The gun was designed by a Greek artillery officer, Major Panagiotis Danglis, in 1893. It featured an inner barrel which could be removed from a combination outer barrel & breech mechanism, making for easier transportation. The carriage had rotating cranked axle stubs, allowing for high or low elevation.

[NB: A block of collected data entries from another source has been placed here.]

(** X20: what [save_submission] returns is the ['_id'] under which the
    submission is found afterwards.  For a submission whose [dict()]
    carries its [numeric_id] and no ['_id'], a call that returns leaves
    [get_object_id] by that [numeric_id] equal to the returned value, and
    [submission_exists] true. *)
Theorem save_submission_then_lookup submission s oid s' :
  wf_submissions s = true →
  submission_dict submission !! "numeric_id" = Some (numeric_id submission) →
  submission_dict submission !! "_id" = None →
  save_submission submission s = (Ok oid, s') →
  get_object_id "submissions" "numeric_id" (numeric_id submission) s' = oid ∧
  submission_exists (numeric_id submission) s' = true.
Proof.
  intros Hwf Hnum Hid Hsave.
  destruct (save_submission_inv _ _ _ _ Hsave) as (fresh1 & s1 & fresh2 & Hatt & Hsup & Hstore).
  destruct (dereference_attachments_frame _ _ _ _ _ _ _ Hatt) as (Hs & Hnx & Hk1).
  destruct (dereference_superordinate_inv _ _ _ _ Hsup) as [_ Hk2].
  pose proof (wf_submissions_mono s s1 Hwf Hs Hnx) as Hwf1.
  assert (Hf_id : fresh2 !! "_id" = None).
  { rewrite Hk2, Hk1 by done. by rewrite lookup_insert_ne. }
  assert (Hf_ags : fresh2 !! "ags" = Some (VStr AGS)).
  { rewrite Hk2, Hk1 by done. by rewrite lookup_insert_eq. }
  assert (Hf_num : fresh2 !! "numeric_id" = Some (numeric_id submission)).
  { rewrite Hk2, Hk1 by done. by rewrite lookup_insert_ne. }
  unfold Mongo.get_object, collection in Hstore. simpl in Hstore. rewrite <- Hs in Hstore.
  destruct (store_submission_inv s1 _ fresh2 oid s' Hwf1 Hf_id Hstore)
    as (d & i & -> & Hd & _ & Hagree & Hcases).
  assert (Hget : get_object "submissions" "numeric_id" (numeric_id submission) s'
                 = Some d).
  { unfold Mongo.get_object, collection. simpl.
    destruct Hcases as [(Hnone & Hsub & _)|(stored & set & Hsome & -> & Hsub & Hset)].
    - rewrite Hsub. apply find_one_snoc; [by apply find_one_None_iff|].
      apply andb_true_iff. split; apply field_is_Some; left; by apply Hagree.
    - rewrite Hsub. destruct (find_one_In _ _ _ Hsome) as [Hin Hq].
      destruct (wf_submissions_id s1 stored Hwf1 Hin) as (j & Hj & _).
      apply andb_true_iff in Hwf1 as [_ Hu].
      apply update_keeps_lookup; [done | | done |].
      + rewrite lookup_union_r in Hd; [done|].
        rewrite Hset by done. by rewrite changed_fields_lookup, Hf_id.
      + apply andb_true_iff in Hq as [Hqa Hqk].
        apply (natural_key_kept "numeric_id" _ stored fresh2); [done.. |].
        intros k [->| ->]; by apply Hset. }
  unfold Mongo.submission_exists, Mongo.get_object_id. by rewrite Hget, Hd.
Qed.

Lemma save_attachments_refs l : ∀ s refs s',
  save_attachments l s = (Ok refs, s') →
  length refs = length l ∧ Forall (λ r, ∃ i, r = VRef "attachments" i) refs.
Proof.
  induction l as [|a l IH]; intros s refs s'.
  { intros [= <- <-]. by split. }
  cbn [Mongo.save_attachments]. unfold bind.
  destruct (save_attachment a s) as [[oid|e] s1]; [|done].
  destruct (save_attachments l s1) as [[refs0|e] s2] eqn:E; [|done].
  intros [= <- <-]. destruct (IH _ _ _ E) as [Hlen Hall].
  split; [simpl; by rewrite Hlen|]. constructor; [by eexists | done].
Qed.


(** *** Syncing the same submission again *)

Lemma field_is_functional k v v' d :
  field_is k v d = true → field_is k v' d = true → v = v'.
Proof.
  rewrite !field_is_Some. intros [H|[H ->]] [H'|[H' ->]]; congruence.
Qed.

Lemma find_one_snoc_miss query l d :
  query d = false → find_one query (l ++ [d]) = find_one query l.
Proof.
  intros Hq. induction l as [|a l IH]; simpl; [by rewrite Hq|].
  by destruct (query a).
Qed.
Lemma emotion_scores_keys (d : AUData) : map fst (emotion_scores d) = EMOTIONS.
Proof.
  unfold emotion_scores.
  assert (F : forall l s, map fst s = EMOTIONS ->
            map fst (fold_left (fun s expr =>
                                  match Py.lookup expr expression_emotion_map with
                                  | Some mapped => add mapped 0.3 s
                                  | None => s
                                  end) l s) = EMOTIONS).
  { induction l as [|x l IH]; intros s Hs; cbn [fold_left]; [exact Hs|].
    apply IH. destruct (Py.lookup x expression_emotion_map); [|exact Hs].
    unfold add. rewrite set_keys. exact Hs. }
  specialize (F (micro_expressions d) zeros eq_refl).
  repeat match goal with
         | |- map fst (if ?c then _ else _) = _ => destruct c
         | |- map fst (add _ _ _) = _ => unfold add at 1; rewrite set_keys
         end; exact F.
Qed.

Lemma au_path_keys (d : AUData) : map fst (probabilities (_recognize_by_au d)) = EMOTIONS.
Proof.
  unfold _recognize_by_au. cbn [probabilities].
  destruct (Py.Qgtb _ 0).
  - rewrite map_map. cbn [fst]. apply emotion_scores_keys.
  - reflexivity.
Qed.

(** Reading a dictionary keyed by [EMOTIONS] at each emotion in turn gives
    back its values. *)
Lemma prob_over_EMOTIONS (d : Dist) :
  map fst d = EMOTIONS -> map (prob d) EMOTIONS = values d.
Proof.
  unfold EMOTIONS, values. intro K.
  repeat (destruct d as [|[? ?] d]; [discriminate K|]).
  destruct d; [|discriminate K].
  cbn [map fst] in K. injection K as -> -> -> -> -> -> ->.
  reflexivity.
Qed.

Lemma Qsum_convex (xs ys : list Q) :
  length xs = length ys ->
  Py.Qsum (map (fun p => fst p * 0.7 + snd p * 0.3) (combine xs ys))
  == Py.Qsum xs * 0.7 + Py.Qsum ys * 0.3.
Proof.
  revert ys. induction xs as [|x xs IH]; intros [|y ys] L; try discriminate L.
  - cbn. ring.
  - cbn [combine map Py.Qsum fst snd]. rewrite IH by (injection L; auto). ring.
Qed.

Lemma map_weighted_pair (f g : string -> Q) (l : list string) :
  map (fun x => f x * 0.7 + g x * 0.3) l
  = map (fun p => fst p * 0.7 + snd p * 0.3) (combine (map f l) (map g l)).
Proof.
  induction l as [|x l IH]; [reflexivity|].
  cbn [map combine fst snd]. rewrite IH. reflexivity.
Qed.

Underneath the gun was a cradle with a hydro-pneumatic recoil system, as well as an S-shaped shield and hinged box trail, the latter of which allowed the gun to be drawn by horses from fitted shafts. It was used by Greece during the Greco-Turkish War (1919–1922), Balkan Wars, World War I, and World War II. The Russian Empire purchased several guns from Schneider-Creusot in France, but also manufactured 400 licensed guns at the Putilov Works. Bulgaria captured 5 guns during World War I. Finland purchased an unknown quantity which were used during the Winter War.

==Further developments==
The 75 mm Schneider-Danglis 06/09 led to development of the 75 M.P., 75 M.P.C., 75 M.P.C.7 (75mm M1912) 75 M.P.D (75mm M1910) 75 M.P.D. 5 (75mm M1908), & 75 M.P.E. France sent two of the ten batteries of 75 M.P.D.s ordered by Greece in 1913, and six batteries that had been ordered by Peru. These were to have initially been sent to Montenegro but were diverted to Serbia after Montenegro surrendered to Austria-Hungary on 25 January 1916.